• Work to be completed
Look below for the line containing "learn name address" and the line containing "Definition single_address (l"; repeat exactly those two lines and all lines between them, and nothing else.

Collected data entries
Content starts

(** [_TO_PREFIX.match] with what follows, [_TO_PREFIX.sub]. *)
Definition to_prefix (s : ustr) : option ustr :=
  match s with
  | t :: o :: c :: rest =>
      if (lower_ascii t =? 116) && (lower_ascii o =? 111) && is_space c then Some (lstrip_by is_space rest) else None
  | _ => None
  end.
(** [_MEMBER_SEPARATOR.split], up to the blanks that [_member_names] strips. *)
Fixpoint split_members_aux (cur s : ustr) : list ustr :=
  match s with
  | [] => [reverse cur]
  | c :: s' => if (c =? 44) || (c =? 38) then reverse cur :: split_members_aux [] s' else split_members_aux (c :: cur) s'
  end.
Definition split_members (s : ustr) : list ustr := split_members_aux [] s.
Definition by_fold (a b : ustr) : bool := str_leb (str_casefold a) (str_casefold b).
Definition sorted_by_fold (l : list ustr) : list ustr := foldr (insert_sorted by_fold) [] l.
Definition _member_names (names : list ustr) : list ustr :=
  sorted_by_fold (List.filter (λ name, negb (is_nil name) && negb (bool_decide (str_casefold name ∈ [lit "you"; lit "me"]))) (strip <$> names)).
Definition group_members_from_ancs (e : Event) : option (list ustr) :=
  if negb (bool_decide (app_id e = MESSAGES_APP_ID)) then None
  else
    let t := strip (title e) in
    let s := strip (subtitle e) in
    if is_nil t then None
    else
      match to_prefix s with
      | Some remainder => if mem 38 s then Some (_member_names (t :: split_members remainder)) else None
      | None => None
      end.
(** The members when there are some. *)
Definition members_of (e : Event) : option (list ustr) :=
  match group_members_from_ancs e with Some (m :: ms) => Some (m :: ms) | _ => None end.
Definition named_group_from_ancs (e : Event) : option ustr :=
  if negb (bool_decide (app_id e = MESSAGES_APP_ID)) then None
  else
    let s := strip (subtitle e) in
    if is_nil (strip (title e)) || is_nil s || is_some (members_of e) then None else Some s.
Definition _names_agree (notification sms : Event) : bool :=
  let t := strip (title notification) in
  let trusted := strip (contact_name sms) in
  is_nil t || is_nil trusted || bool_decide (str_casefold t = str_casefold trusted).
Definition _notification_evidence (e : Event) : ustr * ustr := (strip (title e), strip (subtitle e)).
End notification.

(** ** The correlation *)

Record Corr := mkCorr {
  out : list Event;
  addresses_by_name : gmap ustr (gset ustr);
  _addresses : gmap ustr (list ustr);   (* the cache of [_ContactNames] *)
  evidence_by_sms : gmap nat (gset (ustr * ustr));
  matched : gset nat;
  ambiguous : gset nat;
}.
Definition set_out (f : list Event → list Event) : M Corr () := modify (λ c : Corr, c <| out ::= f |>).
Definition update (i : nat) (f : Event → Event) : M Corr () := set_out (alter f i).
(** [out[index]] of an index into the list. *)
Definition event_at (i : nat) (c : Corr) : option Event := out c !! i.
Definition is_ancs (e : Event) : bool := is_kind "ancs_notification" e.

Section correlation.
Context `{CaseMapping, Digests, Resolver}.

Fixpoint for_each {A} (f : A → M Corr ()) (l : list A) : M Corr () :=
  match l with [] => mret () | x :: l' => f x;; for_each f l' end.
Definition learn (name address : ustr) : M Corr () :=
  modify (λ c : Corr, c <| addresses_by_name ::= λ m, <[str_casefold name := {[address]} ∪ default ∅ (m !! str_casefold name)]> m |>).
(** Names and addresses that MAP itself joins. *)
Definition learn_from (e : Event) : M Corr () :=
  if negb (is_sms e) then mret ()
  else
    match strip (contact_name e), safe_event_address e with
    | [], _ | _, None => mret ()
    | name, Some address => learn name address
    end.

(** [_ContactNames.addresses]. *)
Definition contact_addresses (name : ustr) : M Corr (list ustr) :=
  let folded := str_casefold name in
  c ← get;
  match _addresses c !! folded with
  | Some l => mret l
  | None =>
      let found := match find_by_name with
        | None => []
        | Some find => (List.filter (λ p, bool_decide (str_casefold p.1 = folded)) (find name)).*2
        end in
      modify (λ c : Corr, c <| _addresses ::= <[folded := found]> |>);;
      mret found
  end.
(** The one address of several spellings, [None] for none or for two identities. *)
Definition single_address (l : list ustr) : option ustr :=
  let by_identity := omap (λ a, i ← canonical_address a; Some (i, a)) l in
  match remove_dups by_identity.*1, by_identity with [_], p :: _ => Some p.2 | _, _ => None end.
Definition _member_address (member : ustr) : M Corr (option ustr) :=
  if is_some (canonical_address member) then mret (Some (strip member))
  else
    c ← get;
    found ← contact_addresses member;
    mret (single_address (sorted_texts (elements (default ∅ (addresses_by_name c !! str_casefold member))) ++ found)).
Definition _member_roster_token (member : ustr) : M Corr ustr :=
  address ← _member_address member;
  mret (default (lit "name:" ++ str_casefold member) (a ← address; canonical_address a)).

Definition _group_identity (members recipients : list ustr) (reply_ready : bool) : ustr * ustr :=
  let display := join (lit ", ") (sorted_by_fold members) in
  (if negb reply_ready then unnamed_group_key members
   else lit "group:addresses:" ++ join (lit "|") (sorted_texts (omap canonical_address recipients)), display).

Record Resolved := mkResolved { recipients : list ustr; missing : list ustr; unresolved : bool }.
(** The loop over the members of an unnamed group: the sender's own address
    counts only when MAP's contact name agrees with the title. *)
Fixpoint resolve_members (sender_title : ustr) (sender : option ustr) (verified : bool) (members : list ustr) (r : Resolved) : M Corr Resolved :=
  match members with
  | [] => mret r
  | member :: members' =>
      r ← (if negb (is_nil sender_title) && bool_decide (str_casefold member = str_casefold sender_title) then
             mret (if verified then sender else None, if is_some sender then r else r <| missing ::= λ l, l ++ [member] |>)
           else
             address ← _member_address member;
             mret (address, if is_some address then r else r <| missing ::= λ l, l ++ [member] |>));
      let '(address, r) := r in
      let r := match address with
        | None => r <| unresolved := true |>
        | Some a => if bool_decide (a ∈ recipients r) then r else r <| recipients ::= λ l, l ++ [a] |>
        end in
      resolve_members sender_title sender verified members' r
  end.
(** Whether a derived roster may be answered. *)
Definition roster_ready (members : list ustr) (sender : option ustr) (r : Resolved) : bool :=
  let identity := a ← sender; canonical_address a in
  negb (unresolved r) && (2 <=? zlen (recipients r)) && bool_decide (length (recipients r) = length members)
  && is_some identity && bool_decide (identity ∈ canonical_address <$> recipients r).
Definition join_unnamed (index : nat) (members : list ustr) (sender_title : ustr) (sender : option ustr) (verified : bool) : M Corr () :=
  r ← resolve_members sender_title sender verified members (mkResolved [] [] false);
  let ready := roster_ready members sender r in
  let '(key, name) := _group_identity members (recipients r) ready in
  update index (λ e, e <| group_key := key |> <| group_name := name |> <| group_members := members |> <| group_recipients := recipients r |>
    <| group_reply_ready := ready |> <| group_observed_sender := sender_title |> <| group_observed_recipient := default [] sender |>
    <| group_sender_verified := Some verified |> <| group_origin := if ready then [] else lit "unnamed" |>
    <| group_participants_required := negb ready |> <| group_missing_members := Some (if ready then [] else missing r) |>).
(** The notification [e] names the group of the message at [index]. *)
Definition join_group (routes : NamedGroupRoutes) (index : nat) (e sms : Event) : M Corr () :=
  let sender_title := strip (title e) in
  let trusted := strip (contact_name sms) in
  let verified := negb (is_nil sender_title) && negb (is_nil trusted) && bool_decide (str_casefold sender_title = str_casefold trusted) in
  match row_id e with Some z => update index (λ s, s <| correlated_rows ::= λ l, l ++ [z] |>) | None => mret () end;;
  let sender := safe_event_address sms in
  match sender with Some a => when verified (learn sender_title a) | None => mret () end;;
  match members_of e with
  | None =>
      match named_group_from_ancs e with
      | Some name => update index (received routes name sender_title sender)
      | None => mret ()
      end
  | Some members =>
      let saved_key := unnamed_group_key members in
      if has_route routes saved_key then
        update index (received_unnamed routes saved_key (join (lit ", ") (sorted_by_fold members)) sender_title sender)
      else join_unnamed index members sender_title sender verified
  end.
Definition agreeing (e : Event) (candidates : list nat) (c : Corr) : list nat :=
  List.filter (λ i, match event_at i c with Some sms => _names_agree e sms | None => false end) candidates.
Definition correlate_one (candidates : Candidates) (routes : NamedGroupRoutes) (e : Event) : M Corr () :=
  if negb (is_ancs e) || negb (is_some (members_of e) || is_some (named_group_from_ancs e)) then mret ()
  else
    match body e, _seen_at e with
    | [], _ | _, None => mret ()
    | text, Some t =>
        found ← lift (matching candidates text t ∅ None);
        c ← get;
        if negb (is_nil found) && forallb (λ i, bool_decide (i ∈ matched c)) found then mret ()
        else
          match found with
          | [index] =>
              if bool_decide (1 < size (default ∅ (evidence_by_sms c !! index)))%nat then
                modify (λ c : Corr, c <| ambiguous ::= λ s, s ∪ list_to_set (agreeing e found c) |>)
              else
                match event_at index c with
                | None => mret ()
                | Some sms =>
                    modify (λ c : Corr, c <| matched ::= λ s, {[index]} ∪ s |>);;
                    if negb (_names_agree e sms) then modify (λ c : Corr, c <| matched ::= λ s, s ∖ {[index]} |>)
                    else join_group routes index e sms
                end
          | _ => modify (λ c : Corr, c <| ambiguous ::= λ s, s ∪ list_to_set (agreeing e found c) |>)
          end
    end.
(** Every Messages notification that could describe each message. *)
Definition note_evidence (candidates : Candidates) (e : Event) : M Corr () :=
  if negb (is_ancs e) || negb (bool_decide (app_id e = MESSAGES_APP_ID)) then mret ()
  else
    match body e, _seen_at e with
    | [], _ | _, None => mret ()
    | text, Some t =>
        found ← lift (matching candidates text t ∅ None);
        c ← get;
        for_each (λ i, modify (λ c : Corr, c <| evidence_by_sms ::= λ m, <[i := {[_notification_evidence e]} ∪ default ∅ (m !! i)]> m |>)) (agreeing e found c)
    end.
(** Notifications of one-to-one messages. *)
Definition link_direct (candidates : Candidates) (e : Event) : M Corr () :=
  if negb (is_ancs e) || negb (bool_decide (app_id e = MESSAGES_APP_ID)) || is_some (members_of e) || is_some (named_group_from_ancs e) then mret ()
  else
    match body e, _seen_at e with
    | [], _ | _, None => mret ()
    | text, Some t =>
        found ← lift (matching candidates text t ∅ (Some 2%nat));
        let sender_title := strip (title e) in
        for_each (λ i, update i (λ s, if spelled_on_keypad sender_title (sender_address s) then s <| sender_alphanumeric := sender_title |> else s)) found;;
        c ← get;
        match found with
        | [index] =>
            match event_at index c, row_id e with
            | Some sms, Some z => when (_names_agree e sms) (update index (λ s, s <| correlated_rows ::= λ l, l ++ [z] |>))
            | _, _ => mret ()
            end
        | _ => mret ()
        end
    end.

Content ends

• Final answer
    | name, Some address => learn name address
    end.

(** [_ContactNames.addresses]. *)
Definition contact_addresses (name : ustr) : M Corr (list ustr) :=
  let folded := str_casefold name in
  c ← get;
  match _addresses c !! folded with
  | Some l => mret l
  | None =>
      let found := match find_by_name with
        | None => []
        | Some find => (List.filter (λ p, bool_decide (str_casefold p.1 = folded)) (find name)).*2
        end in
      modify (λ c : Corr, c <| _addresses ::= <[folded := found]> |>);;
      mret found
  end.
(** The one address of several spellings, [None] for none or for two identities. *)
Definition single_address (l : list ustr) : option ustr :=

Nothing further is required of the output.